Stored data:
▽

(* ===== verification/Ulid.v ===== *)
(** Block identifiers: [include/merlion_tsdb/block/ulid.hpp] and
    [src/block/ulid.cpp]. The clock and the random device are inputs of
    [new_ulid]. *)

From S2P Require Import Prelude Ordered.

(** "0123456789ABCDEFGHJKMNPQRSTVWXYZ". *)
Definition k_crockford_alphabet : str :=
  [48; 49; 50; 51; 52; 53; 54; 55; 56; 57; 65; 66; 67; 68; 69; 70; 71; 72; 74; 75; 77; 78; 80; 81; 82; 83; 84; 86;
   87; 88; 89; 90].

Definition k_ulid_byte_size : nat := 16.
Definition k_ulid_char_size : nat := 26.

(** [bit_at]: two zeros stand before the bits of the identifier. *)
Definition bit_at (bytes : list Z) (virtual_pos : nat) : Z :=
  if (virtual_pos <? 2)%nat then 0
  else
    let real_pos := (virtual_pos - 2)%nat in
    Z.land (Z.shiftr (nth (real_pos / 8) bytes 0) (7 - Z.of_nat (real_pos mod 8))) 1.

(** The inner loop of [encode_ulid]: five bits make one character. *)
Definition char_bits (bytes : list Z) (c : nat) : Z :=
  foldl (λ v b, u8 (Z.lor (Z.shiftl v 1) (bit_at bytes (c * 5 + b)))) 0 (seq 0 5).

Definition encode_ulid (bytes : list Z) : str :=
  (λ c, nth (Z.to_nat (char_bits bytes c)) k_crockford_alphabet 0) <$> seq 0 k_ulid_char_size.

(** The bytes of [new_ulid] for the time [now_ms] and the answers [rd] of the
    random device, one per call. *)
Definition ulid_bytes (now_ms : Z) (rd : list Z) : list Z :=
  let ts := Z.land (u64 now_ms) 0x0000FFFFFFFFFFFF in
  [u8 (Z.shiftr ts 40); u8 (Z.shiftr ts 32); u8 (Z.shiftr ts 24); u8 (Z.shiftr ts 16); u8 (Z.shiftr ts 8); u8 ts] ++
  take 10 (rd ≫= λ r, (λ j : nat, u8 (Z.shiftr r (8 * Z.of_nat j))) <$> seq 0 4).

Definition new_ulid (now_ms : Z) (rd : list Z) : str := encode_ulid (ulid_bytes now_ms rd).

(** * Facts *)

Module UlidFacts.

(** The order of two bit strings of the same length. *)
Fixpoint bits_ltb (a b : list bool) : bool :=
  match a, b with
  | x :: a, y :: b => if Bool.eqb x y then bits_ltb a b else y
  | _, _ => false
  end.

Lemma bits_ltb_app w a b k l :
  length a = w → length b = w →
  bits_ltb (a ++ k) (b ++ l) = (bits_val a <? bits_val b) || ((bits_val a =? bits_val b) && bits_ltb k l).
Proof.
  revert a b. induction w as [|w IH]; intros [|x a] [|y b] Ha Hb; try done.
  injection Ha as Ha. injection Hb as Hb. cbn [app bits_ltb]. rewrite IH by done. rewrite !bits_val_cons, Ha, Hb.
  pose proof (bits_val_range a) as Hra. pose proof (bits_val_range b) as Hrb. rewrite Ha in Hra. rewrite Hb in Hrb.
  destruct x, y; cbn [Bool.eqb Z.b2z]; repeat case_match; lia.
Qed.

(** Comparing strings of characters that stand for groups of [w] bits. *)
Lemma str_ltb_groups w (f : list bool → Z) gs hs :
  (∀ g h, length g = w → length h = w → (f g <? f h) = (bits_val g <? bits_val h)) →
  Forall (λ g, length g = w) gs → Forall (λ g, length g = w) hs → length gs = length hs →
  str_ltb (f <$> gs) (f <$> hs) = bits_ltb (concat gs) (concat hs).
Proof.
  intros Hf Hgs. revert hs. induction Hgs as [|g gs Hg _ IH]; intros hs Hhs Hlen; destruct Hhs as [|h hs Hh Hhs]; try done.
  injection Hlen as Hlen. rewrite !fmap_cons. cbn [concat str_ltb]. rewrite (bits_ltb_app w) by done.
  rewrite (IH hs Hhs Hlen).
  pose proof (Hf g h Hg Hh) as H1. pose proof (Hf h g Hh Hg) as H2. rewrite H1.
  destruct (Z.ltb_spec (bits_val g) (bits_val h)), (Z.ltb_spec (bits_val h) (bits_val g)), (Z.eqb_spec (bits_val g) (bits_val h)),
    (Z.eqb_spec (f g) (f h)); cbn [orb andb]; done || lia.
Qed.

Lemma stream_bits_concat l : stream_bits l = concat (zbits 8 <$> l).
Proof. induction l as [|b l IH]; [done|]. rewrite stream_bits_cons, IH. done. Qed.

Lemma bits_val_byte b : is_byte b = true → bits_val (zbits 8 b) = b.
Proof. intros Hb. rewrite bits_val_zbits. change (2 ^ Z.of_nat 8) with 256. apply Z.mod_small. unfold is_byte in Hb. lia. Qed.

Lemma bits_val_bytes l : bytes_ok l → bits_val <$> (zbits 8 <$> l) = l.
Proof. induction 1 as [|b l Hb _ IH]; [done|]. cbn [fmap list_fmap] in *. rewrite bits_val_byte by done. by f_equal. Qed.

(** Bytes compare as their bits do. *)
Lemma str_ltb_bytes a b : bytes_ok a → bytes_ok b → length a = length b → str_ltb a b = bits_ltb (stream_bits a) (stream_bits b).
Proof.
  intros Ha Hb Hlen. rewrite !stream_bits_concat. rewrite <- (bits_val_bytes a), <- (bits_val_bytes b) at 1 by done.
  apply (str_ltb_groups 8); [done| | |by rewrite !length_fmap]; apply Forall_fmap, Forall_true; intros x; apply length_zbits.
Qed.

(** The stream [encode_ulid] cuts into characters. *)
Definition virtual (bytes : list Z) : list bool := [false; false] ++ stream_bits bytes.

Lemma nth_stream_bits l p :
  nth p (stream_bits l) false = Z.testbit (nth (p / 8) l 0) (7 - Z.of_nat (p mod 8)).
Proof.
  revert p. induction l as [|b l IH]; intros p.
  { change (stream_bits []) with (@nil bool). destruct (p / 8)%nat, p; cbn [nth]; by rewrite Z.testbit_0_l. }
  rewrite stream_bits_cons. destruct (decide (p < 8)%nat).
  - rewrite app_nth1 by (rewrite length_zbits; lia). rewrite Nat.div_small, Nat.mod_small by done.
    do 8 (destruct p as [|p]; [reflexivity|]). lia.
  - rewrite app_nth2 by (rewrite length_zbits; lia). rewrite length_zbits, IH.
    replace p with (p - 8 + 1 * 8)%nat at 3 4 by lia. rewrite Nat.div_add, Nat.Div0.mod_add by lia.
    by rewrite Nat.add_1_r.
Qed.

Lemma bit_at_virtual bytes p : bit_at bytes p = Z.b2z (nth p (virtual bytes) false).
Proof.
  unfold bit_at, virtual. destruct (Nat.ltb_spec p 2).
  { destruct p as [|[|p]]; done || lia. }
  destruct p as [|[|p]]; [lia..|]. cbn [app nth]. replace (S (S p) - 2)%nat with p by lia.
  rewrite nth_stream_bits, (Z.land_ones _ 1) by lia. rewrite <- Z.bit0_mod, Z.shiftr_spec by lia. done.
Qed.

(** The five bits of character [c]. *)
Definition group (bytes : list Z) (c : nat) : list bool := (λ b, nth (c * 5 + b) (virtual bytes) false) <$> seq 0 5.

Lemma char_bits_group bytes c : char_bits bytes c = bits_val (group bytes c).
Proof.
  unfold char_bits, group. cbn [seq foldl fmap list_fmap]. rewrite !bit_at_virtual. generalize (virtual bytes). intros l.
  do 5 (destruct (nth _ l false)); reflexivity.
Qed.

Lemma concat_groups (l : list bool) n :
  length l = (n * 5)%nat → concat ((λ c, (λ b, nth (c * 5 + b) l false) <$> seq 0 5) <$> seq 0 n) = l.
Proof.
  revert l. induction n as [|n IH]; intros l Hl; [by destruct l|].
  destruct l as [|b0 [|b1 [|b2 [|b3 [|b4 l]]]]]; [done..|]. cbn [seq]. rewrite fmap_cons, <- fmap_S_seq, <- list_fmap_compose. cbn [concat].
  injection Hl as Hl. exact (f_equal2 app (eq_refl [b0; b1; b2; b3; b4]) (IH l Hl)).
Qed.

Lemma concat_group bytes : length bytes = k_ulid_byte_size → concat (group bytes <$> seq 0 k_ulid_char_size) = virtual bytes.
Proof. intros Hl. apply concat_groups. unfold virtual. rewrite length_app, length_stream_bits, Hl. done. Qed.

(** The character of a group of five bits. *)
Definition crockford (g : list bool) : Z := nth (Z.to_nat (bits_val g)) k_crockford_alphabet 0.

Lemma encode_eq bytes : encode_ulid bytes = crockford <$> (group bytes <$> seq 0 k_ulid_char_size).
Proof.
  unfold encode_ulid. rewrite <- list_fmap_compose. apply list_fmap_ext. intros i c _. unfold compose, crockford.
  by rewrite char_bits_group.
Qed.

Lemma crockford_table i j :
  (i < 32)%nat → (j < 32)%nat → (nth i k_crockford_alphabet 0 <? nth j k_crockford_alphabet 0) = (i <? j)%nat.
Proof.
  intros Hi Hj.
  assert (forallb (λ i, forallb (λ j, Bool.eqb (nth i k_crockford_alphabet 0 <? nth j k_crockford_alphabet 0) (i <? j)%nat)
    (seq 0 32)) (seq 0 32) = true) as H by (vm_compute; reflexivity).
  rewrite forallb_forall in H. specialize (H i). rewrite forallb_forall in H.
  apply eqb_prop, H; apply in_seq; lia.
Qed.

Lemma bits_val_nat g w : length g = w → 0 <= bits_val g < 2 ^ Z.of_nat w.
Proof. intros <-. apply bits_val_range. Qed.

Lemma crockford_less g h :
  length g = 5%nat → length h = 5%nat → (crockford g <? crockford h) = (bits_val g <? bits_val h).
Proof.
  intros Hg%bits_val_nat Hh%bits_val_nat. change (2 ^ Z.of_nat 5) with 32 in *. unfold crockford. rewrite crockford_table by lia.
  destruct (Z.ltb_spec (bits_val g) (bits_val h)); [apply Nat.ltb_lt|apply Nat.ltb_ge]; lia.
Qed.

Lemma groups_ok bytes : Forall (λ g, length g = 5%nat) (group bytes <$> seq 0 k_ulid_char_size).
Proof. apply Forall_fmap, Forall_true. done. Qed.

Lemma encode_less a b :
  bytes_ok a → bytes_ok b → length a = k_ulid_byte_size → length b = k_ulid_byte_size →
  str_ltb (encode_ulid a) (encode_ulid b) = str_ltb a b.
Proof.
  intros Ha Hb Hla Hlb. rewrite !encode_eq, (str_ltb_bytes a b) by congruence.
  rewrite (str_ltb_groups 5), !concat_group by (done || apply crockford_less || apply groups_ok). done.
Qed.

Lemma length_encode bytes : length (encode_ulid bytes) = k_ulid_char_size.
Proof. unfold encode_ulid. by rewrite length_fmap. Qed.

Lemma encode_ascii bytes : Forall (λ c, 48 <= c <= 90) (encode_ulid bytes).
Proof.
  rewrite encode_eq. apply Forall_fmap, Forall_fmap, Forall_true. intros c. unfold compose, crockford.
  pose proof (bits_val_nat (group bytes c) 5 eq_refl) as Hr. change (2 ^ Z.of_nat 5) with 32 in Hr.
  assert (Forall (λ c, 48 <= c <= 90) k_crockford_alphabet) as Hall by (apply (bool_decide_unpack _); vm_compute; exact I).
  rewrite Forall_forall in Hall. apply Hall, list_elem_of_In, nth_In. change (length k_crockford_alphabet) with 32%nat. lia.
Qed.

Lemma length_ulid_bytes now rd : (3 <= length rd)%nat → length (ulid_bytes now rd) = k_ulid_byte_size.
Proof. intros Hrd. do 3 (destruct rd as [|? rd]; [simpl in Hrd; lia|]). reflexivity. Qed.

Lemma ulid_bytes_ok now rd : bytes_ok (ulid_bytes now rd).
Proof.
  unfold ulid_bytes. apply Forall_app_2; [repeat (apply Forall_cons_2; [apply u8_range|]); constructor|].
  apply Forall_take, Forall_bind, Forall_true. intros r.
  apply Forall_fmap, Forall_true. intros j. unfold compose. apply u8_range.
Qed.

(** The first six bytes are the time. *)
Lemma ulid_bytes_time now rd : 0 <= now < 2 ^ 48 → ∃ r, ulid_bytes now rd = be_bytes 6 now ++ r.
Proof.
  intros Hn. eexists. unfold ulid_bytes. f_equal. change 0x0000FFFFFFFFFFFF with (Z.ones 48).
  assert (u64 now = now) as -> by (apply Z.mod_small; lia). rewrite Z.land_ones, Z.mod_small by lia.
  reflexivity.
Qed.

Lemma crockford_elem g : length g = 5%nat → crockford g ∈ k_crockford_alphabet.
Proof.
  intros Hr%bits_val_nat. change (2 ^ Z.of_nat 5) with 32 in Hr.
  apply list_elem_of_In, nth_In. change (length k_crockford_alphabet) with 32%nat. lia.
Qed.

(** Two leading zeros leave the first eight characters. *)
Lemma encode_head bytes : ∃ c rest, encode_ulid bytes = c :: rest ∧ c <= 55.
Proof.
  eexists _, _. rewrite encode_eq. split; [reflexivity|]. unfold group. cbn [seq fmap list_fmap].
  change (nth (0 * 5 + 0) (virtual bytes) false) with false. change (nth (0 * 5 + 1) (virtual bytes) false) with false.
  generalize (virtual bytes). intros l. unfold crockford.
  do 3 (destruct (nth _ l false)); vm_compute; discriminate.
Qed.

Lemma be_bytes_mod n m x : (8 * Z.of_nat n <= m) → be_bytes n (x mod 2 ^ m) = be_bytes n x.
Proof.
  induction n as [|n IH]; intros Hm; [done|]. cbn [be_bytes]. rewrite IH by lia. f_equal.
  unfold u8. apply Z.bits_inj'. intros i Hi. destruct (decide (i < 8)).
  - by rewrite !Z.mod_pow2_bits_low, !Z.shiftr_spec, Z.mod_pow2_bits_low by lia.
  - by rewrite !Z.mod_pow2_bits_high by lia.
Qed.

(** Big-endian bytes are ordered as the numbers. *)
Lemma be_bytes_less n x y r s :
  0 <= x < y → y < 2 ^ (8 * Z.of_nat n) → str_ltb (be_bytes n x ++ r) (be_bytes n y ++ s) = true.
Proof.
  revert x y. induction n as [|n IH]; intros x y Hx Hy; [change (8 * Z.of_nat 0) with 0 in Hy; lia|].
  cbn [be_bytes app str_ltb]. set (p := 2 ^ (8 * Z.of_nat n)) in *.
  assert (2 ^ (8 * Z.of_nat (S n)) = 256 * p) as Hp.
  { unfold p. replace (8 * Z.of_nat (S n)) with (8 + 8 * Z.of_nat n) by lia. by rewrite Z.pow_add_r by lia. }
  assert (0 < p) by (apply Z.pow_pos_nonneg; lia).
  rewrite !Z.shiftr_div_pow2 by lia. fold p.
  pose proof (Z.div_lt_upper_bound y p 256 ltac:(lia) ltac:(lia)). pose proof (Z.div_pos x p ltac:(lia) ltac:(lia)).
  pose proof (Z.div_le_mono x y p ltac:(lia) ltac:(lia)). unfold u8. rewrite !Z.mod_small by (change (2 ^ 8) with 256; lia).
  destruct (Z.ltb_spec (x / p) (y / p)); [done|]. rewrite (proj2 (Z.eqb_eq _ _)) by lia. cbn [orb andb].
  rewrite <- (be_bytes_mod n (8 * Z.of_nat n) x), <- (be_bytes_mod n (8 * Z.of_nat n) y) by lia. fold p. apply IH; [|by apply Z.mod_pos_bound].
  pose proof (Z.mod_pos_bound x p ltac:(lia)). pose proof (Z.div_mod x p). pose proof (Z.div_mod y p).
  assert (x / p = y / p) as Heq by lia. rewrite Heq in *. lia.
Qed.

End UlidFacts.

Module UlidProps.
Import UlidFacts.

(** C32: block identifiers. The text of sixteen bytes has 26 characters of the
    alphabet, of which the first is at most '7', and texts are ordered as the
    bytes are; in particular different bytes have different texts. Of two
    identifiers of [new_ulid] the one made in an earlier millisecond comes
    first, whatever the random device answers. *)
Theorem ulid_sortable (a b : list Z) (t1 t2 : Z) (rd1 rd2 : list Z) :
  bytes_ok a → bytes_ok b → length a = k_ulid_byte_size → length b = k_ulid_byte_size →
  0 <= t1 < t2 → t2 < 2 ^ 48 → (3 <= length rd1)%nat → (3 <= length rd2)%nat →
  length (encode_ulid a) = k_ulid_char_size ∧ Forall (λ c, c ∈ k_crockford_alphabet) (encode_ulid a) ∧
  (∃ c rest, encode_ulid a = c :: rest ∧ c <= 55) ∧
  str_ltb (encode_ulid a) (encode_ulid b) = str_ltb a b ∧ (encode_ulid a = encode_ulid b → a = b) ∧
  str_ltb (new_ulid t1 rd1) (new_ulid t2 rd2) = true.
Proof.
  intros Ha Hb Hla Hlb Ht1 Ht2 Hr1 Hr2. split_and!.
  - apply length_encode.
  - rewrite encode_eq. apply Forall_fmap, Forall_fmap, Forall_true. intros c. unfold compose. by apply crockford_elem.
  - by apply encode_head.
  - by apply encode_less.
  - intros Heq. apply str_ltb_total; rewrite <- encode_less, Heq by done; apply str_ltb_irrefl.
  - unfold new_ulid. rewrite encode_less by (apply ulid_bytes_ok || by apply length_ulid_bytes).
    destruct (ulid_bytes_time t1 rd1) as [r1 ->]; [lia|]. destruct (ulid_bytes_time t2 rd2) as [r2 ->]; [lia|].
    by apply be_bytes_less.
Qed.

Lemma ulid_sortable_witness :
  let a := replicate 16 255 in let b := ulid_bytes 1 [1; 2; 3] in
  length (encode_ulid a) = k_ulid_char_size ∧ Forall (λ c, c ∈ k_crockford_alphabet) (encode_ulid a) ∧
  (∃ c rest, encode_ulid a = c :: rest ∧ c <= 55) ∧
  str_ltb (encode_ulid a) (encode_ulid b) = str_ltb a b ∧ (encode_ulid a = encode_ulid b → a = b) ∧
  str_ltb (new_ulid 1700000000000 [0; 1; 2]) (new_ulid 1700000000001 [5; 4; 3]) = true.
Proof.
  apply (ulid_sortable (replicate 16 255) (ulid_bytes 1 [1; 2; 3]) 1700000000000 1700000000001 [0; 1; 2] [5; 4; 3]);
    try reflexivity; try (simpl; lia); apply (bool_decide_unpack _); vm_compute; exact I.
Defined.

End UlidProps.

△

• **Assigned task**
The word "generalize" appears in some lines of the data. Copy every one of those lines.

• **Written solution**
  unfold char_bits, group. cbn [seq foldl fmap list_fmap]. rewrite !bit_at_virtual. generalize (virtual bytes). intros l.
  generalize (virtual bytes). intros l. unfold crockford.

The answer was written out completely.